E s’ingegnava a guardare e a pensare; ma la stella moriva col desiderio di lui, per sempre.

Ne aveva sofferto perchè non chiedeva che piccole cose comuni, ciò che può chiedere un bimbo che va scalzo per le redole dietro un umile gregge; ed or si trovava con l’anima di allora a cercar la sua speranza nella fatalità dell’ignoto.

Furio Valerio dormiva poco lungi, al termine di un’angusta e lunga baracca suddivisa in piccole stanze. Ed ogni stanza recava il segno dell’abitatore nell’arredamento, nell’armonica disposizion delle cose, nella scelta degli oggetti trovati nelle nuove terre o portati dall’Italia.

Furio Valerio, accanto al suo piccolo letto da campo, non aveva che una scialba immagine di donna, una vecchia donna dagli occhi miti e pensosi e, innanzi all’immagine, ogni giorno si rinnovavano i fiori sì che non passava ora d’oblio fra le due anime lontane, congiunte dall’amore purissimo. Oltre ciò era la sua cameretta come una cella monastica nella quale non è cosa che distolga dalla perfezione della carità divina. Un solo amore empiva tutto quanto il mondo di quella giovinezza non ancora persa e dispersa fra ingannevoli allettamenti e tale semplicità rispecchiava il nido del suo riposo e del suo sonno. Ed anche l’immagine materna raffigurava l’ardore e l’alta idealità per la quale si cimentava alla morte.

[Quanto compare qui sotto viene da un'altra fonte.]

(** X20.  End to end: when the endpoint answers in the format of the prompt
    with level POTENTIAL_SCAM or HIGHLY_LIKELY_SCAM, a percentage that is a
    safe integer and an explanation that is not blank and has no [|], a
    turn whose appends succeed stores the user's text, the placeholder and
    a final document with exactly that level, percentage and trimmed
    explanation; and the bubble of that document shows the warning box
    with that explanation, the title of the level with the numeral of the
    percentage, and a bar as wide as the percentage. *)
Theorem answered_turn_is_displayed
  (s : Chat) (input level : string) (n : Z) (explanation : string)
  (i : string) (t : option Timestamp) :
  noUser (userId s) = false ->
  idle s ->
  level = "POTENTIAL_SCAM" \/ level = "HIGHLY_LIKELY_SCAM" ->
  isSafeInteger n ->
  count "|" explanation = 0%nat ->
  allWhiteSpace explanation = false ->
  collection (run s (turn input (answered (formatAnswer level n explanation))))
  = (collection s ++
       [userDoc input; placeholderDoc;
        finalDoc (mkClassification true level n (trim explanation))])%list /\
  scamPanel {| id := i;
               data := finalDoc (mkClassification true level n
                                                  (trim explanation));
               timestamp := t |}
  = Some {| indicatorColor := getScamIndicatorColor (Some level);
            textColor := getScamTextColor (Some level);
            icon := getScamIcon (Some level);
            title := getScamTitle (Some level) (Some (Finite n));
            bar := Some (getPercentageBarColor (Some level),
                         decimal n ++ "%");
            warning := Some (trim explanation) |} /\
  getScamTitle (Some level) (Some (Finite n))
  = (if String.eqb level "HIGHLY_LIKELY_SCAM"
     then "HIGHLY LIKELY SCAM! (" else "POTENTIAL SCAM (")
    ++ decimal n ++ "% confidence)".
Proof.
  intros Huser [Hflag Hnone] Hlevel Hsafe Hbar Hblank.
  assert (Hin : In level validLevels).
  { destruct Hlevel as [-> | ->]; cbn; auto. }
  assert (Hparse : checkMessageForScam
                     (answered (formatAnswer level n explanation))
                   = mkClassification true level n (trim explanation)).
  { rewrite checkMessageForScam_answered.
    destruct (validLevel_plain level Hin) as (Hlbar & Htrim & Hincl).
    destruct (decimal_plain n) as [_ Hnumber].
    unfold parseRawText.
    rewrite (split_formatAnswer level n explanation Hsafe Hlbar Hbar).
    cbn [List.length Nat.leb nth].
    rewrite Htrim, Hnumber, Hincl, parseInt_decimal_numeral.
    rewrite (safe_toNumber n Hsafe).
    cbn [isNaN negb andb].
    apply trim_not_blank in Hblank.
    destruct (trim explanation) eqn:E; [congruence|].
    destruct Hlevel as [-> | ->]; reflexivity. }
  split; [|split].
  - destruct s as [uid sending state err docs active];
      cbn in Huser, Hflag, Hnone.
    subst sending active.
    unfold run, turn. cbn [fold_left step].
    unfold handleSendMessage. cbn [userId isSendingMessage inFlight].
    rewrite Huser. cbn [orb app nth_error resume continue complete
                        collection inFlight replaceAt removeAt
                        userId isSendingMessage error].
    rewrite Hparse, <- !app_assoc. reflexivity.
  - unfold scamPanel, msgIsScam, msgScamLevel, msgScamPercentage,
      msgScamWarning.
    cbn [analysis data finalDoc option_map isScam scamLevel scamPercentage
         scamWarning truthyBool andb].
    rewrite (safe_numberToString n Hsafe).
    destruct Hlevel as [-> | ->]; reflexivity.
  - unfold getScamTitle, templateNumber.
    rewrite (safe_numberToString n Hsafe).
    destruct Hlevel as [-> | ->]; reflexivity.
Qed.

Ombra sapeva tutto questo, aveva veduto e compreso in un suo commosso stupore, chè ricordava l’angoscia raffrenata di lei quando, sul punto di lasciare il suo bene, forse per sempre, non aveva trovato che il cuor suo di cristiana per la più dolce fra le benedizioni e nessuna parola che rivelasse un livore verso qualcuno, un dispetto per la Patria che le toglieva il figliuolo. A tutto questo pensava, nella tersa notte, come a una inverosimile grandezza. Aveva veduto altre lacrime, aveva udito ben diverse parole fra coloro che tutto avrebbero rinnegato pur di non partire e più, per tale violento contrasto, tale umile semplicità si ingrandiva agli occhi di lui. L’uno, nella bellezza de’ suoi anni chiari, pur non avendone il preciso dovere, partiva quasi furtivamente pur di dare sè e la vita sua allo splendore di un’idea grande oltre il confine degli anni; l’altra rimaneva con le umili figliuole ad attendere nell’oscuro silenzio, reprimendo il suo pianto, chè nessuno ne avesse a soffrire e levando la voce solo per dolcezza.

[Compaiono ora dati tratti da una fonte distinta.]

(** The address space array after a successful append, and what the append
    leaves alone. *)
Lemma siba_append_dinfo_region_slots (dinfo : siba_devinfo)
    (addridx base size bus_reserved : Z) :
  is_u32 base -> is_u32 size ->
  size <> 0 -> base + (size - 1) <= UINT32_MAX -> bus_reserved <= size ->
  addridx < SIBA_MAX_ADDRSPACE ->
  let out := siba_append_dinfo_region dinfo addridx base size bus_reserved in
  fst out = Ok tt
  /\ addrspace (snd out)
     = <[Z.to_nat addridx :=
           {| sa_base := base; sa_size := size;
              sa_rid := rl_next_rid (resources dinfo) SYS_RES_MEMORY;
              sa_bus_reserved := bus_reserved |}]> (addrspace dinfo)
  /\ core_id (snd out) = core_id dinfo
  /\ cfg (snd out) = cfg dinfo
  /\ cfg_rid (snd out) = cfg_rid dinfo
  /\ length (resources (snd out)) = S (length (resources dinfo)).
Proof.
  intros Hb Hs Hnz Hfit Hres Hidx out. subst out.
  assert (Hpos : 0 < size) by (unfold is_u32 in Hs; lia).
  unfold siba_append_dinfo_region.
  rewrite overflow_check by assumption.
  destruct (Z.ltb_spec 0 size); [| lia].
  destruct (Z.ltb_spec UINT32_MAX (base + (size - 1))); [lia |].
  destruct (Z.ltb_spec size bus_reserved); [lia |].
  destruct (Z.eqb_spec size 0); [lia |].
  destruct (Z.leb_spec SIBA_MAX_ADDRSPACE addridx); [lia |].
  cbn -[rman_res u32]. repeat apply conj; try reflexivity.
  rewrite length_app. cbn. lia.
Qed.

(** What siba_find_addrspace finds is a slot of the array, under a device
    port, at an index below both the core's address space count and the
    array's capacity; every index below both is found under its port and
    region, and an address space the core counts beyond the capacity is
    not found. *)
Theorem siba_find_addrspace_spec (dinfo : siba_devinfo)
    (type : bhnd_port_type) (port region i : Z) (sa : siba_addrspace) :
  dinfo_wf dinfo -> is_u32 (num_addrspace (core_id dinfo)) ->
  (siba_find_addrspace dinfo type port region = Some sa ->
     type = BHND_PORT_DEVICE
     /\ exists j,
          siba_addrspace_index (num_addrspace (core_id dinfo)) type port region
            = Ok j
          /\ j < SIBA_MAX_ADDRSPACE
          /\ addrspace dinfo !! Z.to_nat j = Some sa)
  /\ (0 <= i < num_addrspace (core_id dinfo) -> i < SIBA_MAX_ADDRSPACE ->
      siba_find_addrspace dinfo BHND_PORT_DEVICE
        (siba_addrspace_port i) (siba_addrspace_region i)
      = addrspace dinfo !! Z.to_nat i
      /\ is_Some (addrspace dinfo !! Z.to_nat i))
  /\ (0 <= i -> SIBA_MAX_ADDRSPACE <= i < num_addrspace (core_id dinfo) ->
      siba_find_addrspace dinfo BHND_PORT_DEVICE
        (siba_addrspace_port i) (siba_addrspace_region i) = None).
Proof.
  intros (Hlen & _) Hn. unfold is_u32 in Hn.
  unfold siba_find_addrspace. split; [| split].
  - destruct (siba_addrspace_index _ type port region) as [j |] eqn:Ei;
      [| discriminate].
    destruct (Z.leb_spec SIBA_MAX_ADDRSPACE j); [discriminate |].
    intros Hsa. split; [| exists j; auto].
    unfold siba_addrspace_index in Ei.
    destruct (siba_is_port_valid _ type port) eqn:Ev; [| discriminate].
    unfold siba_is_port_valid in Ev. destruct type; [reflexivity | |];
      discriminate.
  - intros Hi Hcap.
    rewrite siba_addrspace_index_of_port_region by lia.
    destruct (Z.leb_spec SIBA_MAX_ADDRSPACE i); [lia |].
    split; [reflexivity |]. apply lookup_lt_is_Some. lia.
  - intros Hpos Hi.
    rewrite siba_addrspace_index_of_port_region by lia.
    destruct (Z.leb_spec SIBA_MAX_ADDRSPACE i); [reflexivity | lia].
Qed.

Quando mai aveva non che veduta, pensata, una simile cosa nel suo brutale egoismo?

E quando mai il suo cuore aveva tremato per maggior tenerezza? E quando quando aveva sentito in sè una più serena e illuminata coscienza di essere in realtà qualcuno per poter giovare a qualcuno?

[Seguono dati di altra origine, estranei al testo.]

(** Claim C6 (counterexample): the auto-reply scheduled by customer 7's
    ticket fires, marks the ticket "answered" and leaves no reply pending,
    so nothing is re-armed; fired after the customer closed the ticket, it
    still marks it "answered". *)
Lemma auto_reply_not_rearmed :
  option_map (fun r => pending_replies (fst r)) (fire_pending opened_db 0%nat) = Some [] /\
  option_map (fun r => option_map t_status (tickets (fst r) !! 1))
    (fire_pending opened_db 0%nat) = Some (Some "answered"%string) /\
  option_map (fun r => option_map t_status (tickets (fst r) !! 1))
    (fire_pending closed_db 0%nat) = Some (Some "answered"%string).
Proof. vm_compute. repeat split. Qed.

(** Claim C3 (counterexample): with an empty subject a 16,385-byte body
    gets the empty-input error, not the too-long one; and a body of
    16,384 characters "é" (32,768 bytes) from the provisioned user 7 is
    rejected as too long. *)
Lemma ticketOpen_checks_counterexample :
  snd (ticketOpen support_db0 7 "" (repeat_string (Z.to_nat 16385) "a") false) =
    inl (LError "subject_message_empty") /\
  utf8_length (repeat_string (Z.to_nat 16384) e_acute) = 16384 /\
  snd (ticketOpen support_db0 7 "Help" (repeat_string (Z.to_nat 16384) e_acute) false) =
    inl (LErrorf "message_too_long" "15,000").
Proof. vm_compute. repeat split. Qed.

End SupportProps.

(** * More properties of the plan catalog *)
Module PlanExtra.
Import Plans PlanProps.

Lemma singleton_of_short {A : Type} (l : list A) (x : A) :
  (length l <= 1)%nat -> In x l -> l = [x].
Proof.
  destruct l as [|y [|z l]]; simpl; intros Hl Hin; [destruct Hin| |lia].
  destruct Hin as [->|[]]. reflexivity.
Qed.

Lemma nodup_filter_key_short {A : Type} (f : A -> Z) (P : A -> bool) (i : Z) (l : list A) :
  NoDup (map f l) ->
  (length (List.filter (fun x => Z.eqb (f x) i && P x) l) <= 1)%nat.
Proof.
  induction l as [|x l IH]; simpl; intros Hnd; [lia|].
  apply NoDup_cons in Hnd as [Hnin Hnd].
  destruct (Z.eqb (f x) i && P x) eqn:E; simpl; [|auto].
  apply andb_true_iff in E as [E _]. apply Z.eqb_eq in E.
  assert (List.filter (fun x => Z.eqb (f x) i && P x) l = []) as ->; [|simpl; lia].
  destruct (List.filter (fun x => Z.eqb (f x) i && P x) l) as [|y ys] eqn:Ey; [reflexivity|].
  exfalso. assert (In y (List.filter (fun x => Z.eqb (f x) i && P x) l)) as Hy
    by (rewrite Ey; left; reflexivity).
  apply filter_In in Hy as [Hy Hq]. apply andb_true_iff in Hq as [Hq _].
  apply Z.eqb_eq in Hq. apply Hnin. apply list_elem_of_In.
  rewrite E, <- Hq. apply in_map. exact Hy.
Qed.

(** The rows behind [planListRegion]. *)
Lemma planListRegion_rows region db p :
  In p (planListRegion region db) <->
  exists row, In row (left_join_region region db) /\ region_where row = true /\
              p = scan_plan (fst row, ifnull (snd row)).
Proof.
  unfold planListRegion, planListHelper. rewrite map_map, in_map_iff. split.
  - intros (row & <- & Hin). apply (Permutation_in _ (Sql.order_by_perm _ _)) in Hin.
    apply filter_In in Hin as [Hin Hw]. eauto.
  - intros (row & Hin & Hw & ->). exists row. split; [reflexivity|].
    apply (Permutation_in _ (Permutation_sym (Sql.order_by_perm _ _))).
    apply filter_In. auto.
Qed.

Lemma planListRegion_mem region db i :
  In i (map Id (planListRegion region db)) <->
  exists p, In p (plans db) /\ pr_id p = i /\ pr_enabled p = true /\
            (pr_global p = true \/ has_binding db (pr_id p) region).
Proof.
  rewrite in_map_iff. split.
  - intros (x & <- & Hx). apply planListRegion_rows in Hx as (row & Hin & Hw & ->).
    rewrite left_join_region_flat in Hin. apply in_flat_map in Hin as (p & Hp & Hrow).
    pose proof (join_rows_fst _ _ _ _ Hrow) as Hf. subst p.
    exists (fst row). split; [exact Hp|]. split; [destruct row; reflexivity|].
    apply join_rows_where. eauto.
  - intros (p & Hp & <- & H). apply join_rows_where in H as (row & Hrow & Hw).
    exists (scan_plan (fst row, ifnull (snd row))).
    split; [rewrite (join_rows_fst _ _ _ _ Hrow); reflexivity|].
    apply planListRegion_rows. exists row. split; [|auto].
    rewrite left_join_region_flat. apply in_flat_map. eauto.
Qed.

Lemma planGetRegion_list_iff (region : string) (planId : Z) (db : plan_db) (p : Plan) :
  plan_db_wf db ->
  planGetRegion region planId db = Some p <->
  In p (planListRegion region db) /\ Id p = planId.
Proof.
  intros [[Hnd _] Hu].
  assert (Hshort : (length (List.filter (fun row => Z.eqb (pr_id (fst row)) planId &&
                                                    region_where row)
                              (left_join_region region db)) <= 1)%nat).
  { apply (nodup_filter_key_short (fun row => pr_id (fst row))).
    rewrite <- map_map, left_join_one_row by exact Hu. exact Hnd. }
  unfold planGetRegion, planListHelper. rewrite map_map. split.
  - destruct (List.filter _ (left_join_region region db)) as [|row [|row' rows]] eqn:E;
      simpl; try discriminate.
    intros H. injection H as <-.
    assert (In row (List.filter (fun row => Z.eqb (pr_id (fst row)) planId &&
                                            region_where row) (left_join_region region db)))
      as Hin by (rewrite E; left; reflexivity).
    apply filter_In in Hin as [Hin Hq]. apply andb_true_iff in Hq as [Hid Hw].
    split.
    + apply planListRegion_rows. exists row. auto.
    + destruct row. simpl. apply Z.eqb_eq. exact Hid.
  - intros [Hp Hid]. apply planListRegion_rows in Hp as (row & Hin & Hw & ->).
    rewrite (singleton_of_short _ row Hshort); [reflexivity|].
    apply filter_In. split; [exact Hin|]. rewrite Hw, andb_true_r.
    apply Z.eqb_eq. destruct row. exact Hid.
Qed.

(** [planGetRegion] and [planListRegion] agree: on a well-formed catalog
    [planGetRegion region id] returns a plan exactly when
    [planListRegion region] lists that plan, with id [id]. *)
Theorem planGetRegion_in_list (region : string) (planId : Z) (db : plan_db) (p : Plan)
  (Hwf : plan_db_wf db) :
  planGetRegion region planId db = Some p <->
  In p (planListRegion region db) /\ Id p = planId.
Proof. apply planGetRegion_list_iff. exact Hwf. Qed.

Gli si chiariva innanzi una via per la quale l’andare in silenzio era più dolce che il sapersi d’improvviso amato, quando l’anima si pensa, in un eterno esilio, sperduta. E godeva in sè del suo ardore, immaginando insolite cose, mentre la notte approdava al suo confine, quando trasparì, di fra le palme, un tenue bagliore. Erano i fuochi del bivacco.